In a world where attackers routinely scan public repositories for leaked credentials, secrets in source code represent a high-value target. But even with the growth of secret detection tools, many valid secrets still go unnoticed. It’s not because the secrets are hidden, but because the detection rules are too narrow or overcorrect in an attempt to avoid false positives. This creates a trade-off between wasting development time investigating false signals and risking a compromised account.
This article highlights research that uncovered hundreds of valid secrets from various third-party services publicly leaked on GitHub. Responsible disclosure of the specific findings is important, but the broader learnings include which types of secrets are common, the patterns in their formatting that cause them to be missed, and how scanners work so that their failure points can be improved.

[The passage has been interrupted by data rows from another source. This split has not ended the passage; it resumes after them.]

(** * debAIDe client: a shallow embedding of the stores and polling screens

    The development follows the TypeScript sources of the client:

    - [Theme]     lib/theme.ts        the zustand theme store
    - [Auth]      lib/authStore.ts    login, register, logout, loadToken
    - [Register]  app/auth/register   the form validation of handleRegister
    - [Room]      app/battle/room     the battle room screen and its pollers
    - [Lobby]     app/battle/lobby    the battle lobby screen and its poller

    Asynchronous code is embedded as event handlers: every callback the
    JavaScript event loop can run (an effect, an interval tick, the
    continuation of an awaited fetch, a timeout, a button press) is a
    function from the component state to the new state and the list of
    effects it performs on the outside world.  The first part of the file
    holds the definitions, module by module; the second part the lemmas. *)

From Stdlib Require Import ZArith Bool List Lia Ascii String DecimalString DecimalNat.
From stdpp Require Import base option list strings gmap.

Open Scope string_scope.
Open Scope list_scope.

(** ** JavaScript strings *)

Module JsString.
Local Open Scope Z_scope.

(** A JavaScript string is a sequence of UTF-16 code units; [length],
    [trim] and a regular expression without the [u] flag all work on code
    units. *)
Definition jsstring := list Z.

(** An ASCII literal as a JavaScript string. *)
Definition lit (s : string) : jsstring :=
  map (fun a => Z.of_N (Ascii.N_of_ascii a)) (String.list_ascii_of_string s).

(** WhiteSpace and LineTerminator of ECMAScript: what [trim] strips and
    what [\s] matches. *)
Definition isWhiteSpace (c : Z) : bool :=
  ((9 <=? c) && (c <=? 13))            (* TAB LF VT FF CR *)
  || (c =? 32) || (c =? 160)           (* SP NBSP *)
  || (c =? 5760)                       (* U+1680 *)
  || ((8192 <=? c) && (c <=? 8202))    (* U+2000 .. U+200A *)
  || (c =? 8232) || (c =? 8233)        (* LS PS *)
  || (c =? 8239) || (c =? 8287)        (* U+202F U+205F *)
  || (c =? 12288) || (c =? 65279).     (* U+3000 U+FEFF *)

Fixpoint trimStart (s : jsstring) : jsstring :=
  match s with
  | c :: s' => if isWhiteSpace c then trimStart s' else s
  | [] => []
  end.

Definition trimEnd (s : jsstring) : jsstring := rev (trimStart (rev s)).

Definition trim (s : jsstring) : jsstring := trimEnd (trimStart s).

(** [!s]: only the empty string is falsy. *)
Definition falsy (s : jsstring) : bool :=
  match s with [] => true | _ => false end.

Definition eqb (s t : jsstring) : bool := bool_decide (s = t).

End JsString.

(** ** Regular expressions, as far as the client uses them *)

Module Regex.
Import JsString.

Inductive regex :=
| Void
| Eps
| Class (p : Z -> bool)
| Seq (r1 r2 : regex)
| Alt (r1 r2 : regex)
| Star (r : regex).

(** [r+] *)
Definition Plus (r : regex) : regex := Seq r (Star r).

Fixpoint nullable (r : regex) : bool :=
  match r with
  | Void => false
  | Eps => true
  | Class _ => false
  | Seq r1 r2 => nullable r1 && nullable r2
  | Alt r1 r2 => nullable r1 || nullable r2
  | Star _ => true
  end.

(** The derivative of [r] by the code unit [c]. *)
Fixpoint deriv (c : Z) (r : regex) : regex :=
  match r with
  | Void => Void
  | Eps => Void
  | Class p => if p c then Eps else Void
  | Seq r1 r2 =>
      if nullable r1 then Alt (Seq (deriv c r1) r2) (deriv c r2)
      else Seq (deriv c r1) r2
  | Alt r1 r2 => Alt (deriv c r1) (deriv c r2)
  | Star r1 => Seq (deriv c r1) (Star r1)
  end.

(** [/^r$/.test(s)]: with both anchors and no [m] flag the whole string has
    to match. *)
Fixpoint test (r : regex) (s : jsstring) : bool :=
  match s with
  | [] => nullable r
  | c :: s' => test (deriv c r) s'
  end.

(** The words of a regular expression, for the correctness of [test]. *)
Inductive lang : regex -> jsstring -> Prop :=
| lang_eps : lang Eps []
| lang_class p c : p c = true -> lang (Class p) [c]
| lang_seq r1 r2 s1 s2 : lang r1 s1 -> lang r2 s2 -> lang (Seq r1 r2) (s1 ++ s2)
| lang_alt_l r1 r2 s : lang r1 s -> lang (Alt r1 r2) s
| lang_alt_r r1 r2 s : lang r2 s -> lang (Alt r1 r2) s
| lang_star_nil r : lang (Star r) []
| lang_star_cons r s1 s2 : lang r s1 -> lang (Star r) s2 -> lang (Star r) (s1 ++ s2).

End Regex.

(** ** The outside world: fetch, console, alerts, the router *)

Module Http.
Import JsString.

(** What [await fetch(...)] followed by [response.ok] and
    [await response.json()] can give the caller.  A body that is [None]
    stands for a [response.json()] that rejects.  The body of a non-OK
    response is only ever read for its optional [detail] field. *)
Inductive Response (A : Type) : Type :=
| FetchRejects (err : string)
| NotOk (body : option (option string))
| Ok (body : option A).

Arguments FetchRejects {A} err.
Arguments NotOk {A} body.
Arguments Ok {A} body.

Inductive Method := GET | POST.

(** A request as the client builds it: the path below [API_URL], the query
    parameters before [encodeURIComponent], and the bearer token of the
    [Authorization] header when the call sets one ([Some None] is the
    header built from a null token). *)
Record Request := mkRequest {
  method : Method;
  path : string;
  query : list (string * jsstring);
  bearer : option (option string);
}.

(** JavaScript's [detail || fallback] on an optional string: the empty
    string is falsy. *)
Definition or_default (detail : option string) (fallback : string) : string :=
  match detail with
  | Some d => if String.eqb d "" then fallback else d
  | None => fallback
  end.

(** The result of an [async] function: its promise resolves or rejects. *)
Inductive Outcome := Resolved | Rejected (message : string).

(** What a handler does to the world outside the component. [SetState]
    records the call of a React state setter, by the name of the state. *)
Inductive Effect :=
| Fetch (r : Request)
| ConsoleError (label : string)
| Alert (title message : string)
| RouterReplace (pathname : string) (params : list (string * string))
| SetState (name : string).

Definition is_fetch (e : Effect) : bool :=
  match e with Fetch _ => true | _ => false end.

Definition is_console_error (e : Effect) : bool :=
  match e with ConsoleError _ => true | _ => false end.

Definition is_alert (e : Effect) : bool :=
  match e with Alert _ _ => true | _ => false end.

Definition is_navigation (e : Effect) : bool :=
  match e with RouterReplace _ _ => true | _ => false end.

Definition is_set_state (e : Effect) : bool :=
  match e with SetState _ => true | _ => false end.

(** The requests of a list of effects that go to [p]. *)
Definition fetches_to (p : string) (fx : list Effect) : list Effect :=
  List.filter (fun e => match e with Fetch r => String.eqb (path r) p | _ => false end) fx.

(** A response that brought no data: the fetch or its body rejected, or
    the answer was not OK. *)
Definition failed {A} (r : Response A) : Prop :=
  match r with
  | Ok (Some _) => False
  | _ => True
  end.

(** The failures that land in a catch block. *)
Definition threw {A} (r : Response A) : bool :=
  match r with
  | FetchRejects _ | Ok None => true
  | _ => false
  end.

End Http.

(** ** lib/theme.ts *)

Module Theme.

Record Theme := mkTheme {
  background : string;
  surface : string;
  primary : string;
  primaryDark : string;
  text : string;
  textSecondary : string;
  border : string;
  error : string;
  success : string;
  warning : string;
  disabled : string;
}.

Definition lightTheme : Theme := {|
  background := "#f9fafb";
  surface := "#ffffff";
  primary := "#6366f1";
  primaryDark := "#4f46e5";
  text := "#111827";
  textSecondary := "#6b7280";
  border := "#e5e7eb";
  error := "#ef4444";
  success := "#10b981";
  warning := "#fbbf24";
  disabled := "#d1d5db";
|}.

Definition darkTheme : Theme := {|
  background := "#111827";
  surface := "#1f2937";
  primary := "#818cf8";
  primaryDark := "#6366f1";
  text := "#f9fafb";
  textSecondary := "#9ca3af";
  border := "#374151";
  error := "#f87171";
  success := "#34d399";
  warning := "#fbbf24";
  disabled := "#4b5563";
|}.

(** The data part of [ThemeState]; the two actions are the functions below. *)
Record ThemeState := mkThemeState {
  isDark : bool;
  theme : Theme;
}.

(** [create<ThemeState>((set) => ({ isDark: false, theme: lightTheme, ... }))] *)
Definition useThemeStore : ThemeState :=
  {| isDark := false; theme := lightTheme |}.

(** [set((state) => ({ isDark: !state.isDark,
                       theme: !state.isDark ? darkTheme : lightTheme }))] *)
Definition toggleTheme (state : ThemeState) : ThemeState :=
  {| isDark := negb (isDark state);
     theme := if negb (isDark state) then darkTheme else lightTheme |}.

(** [set({ isDark, theme: isDark ? darkTheme : lightTheme })] *)
Definition setTheme (isDark' : bool) (_ : ThemeState) : ThemeState :=
  {| isDark := isDark';
     theme := if isDark' then darkTheme else lightTheme |}.

(** The store invariant. *)
Definition theme_inv (s : ThemeState) : Prop :=
  theme s = if isDark s then darkTheme else lightTheme.

(** The operations a client of the store can perform. *)
Inductive action := ToggleTheme | SetTheme (isDark' : bool).

Definition apply (s : ThemeState) (a : action) : ThemeState :=
  match a with
  | ToggleTheme => toggleTheme s
  | SetTheme b => setTheme b s
  end.

(** States of the store: the initial one and whatever the actions lead to. *)
Inductive reachable : ThemeState -> Prop :=
| reach_init : reachable useThemeStore
| reach_step s a : reachable s -> reachable (apply s a).

End Theme.

(** ** lib/authStore.ts *)

Module Auth.
Import JsString Http.

Record User := mkUser {
  id : string;
  username : string;
  email : string;
}.

(** The data part of [AuthState]. *)
Record AuthState := mkAuthState {
  token : option string;
  user : option User;
  isLoading : bool;
}.

(** The payload of a successful /auth/login or /auth/register. *)
Record AuthData := mkAuthData {
  access_token : string;
  data_user : User;
}.

(** The store together with the device's AsyncStorage. *)
Record World := mkWorld {
  state : AuthState;
  asyncStorage : gmap string string;
}.

Definition useAuthStore : AuthState :=
  {| token := None; user := None; isLoading := true |}.

(** [set({ token: ..., user: ... })] merges into the state. *)
Definition set_token_user (t : option string) (u : option User) (s : AuthState) : AuthState :=
  {| token := t; user := u; isLoading := isLoading s |}.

Further, for platforms that are accessed with secrets, there are actionable improvements that can better protect developer communities.
What Are “Secrets” in Source Code?
When we say “secrets,” we’re not only talking about API tokens. Secrets include any sensitive value that, if exposed, could lead to unauthorized access, account compromise, or data leakage. This includes:
- API Keys: Tokens issued by services like OpenAI, GitHub, Stripe, or Gemini.
- Cloud Credentials: Access keys for managing AWS cloud resources or infrastructure.
- JWT Signing Keys: Secrets used to sign or verify JSON Web Tokens, often used in authentication logic.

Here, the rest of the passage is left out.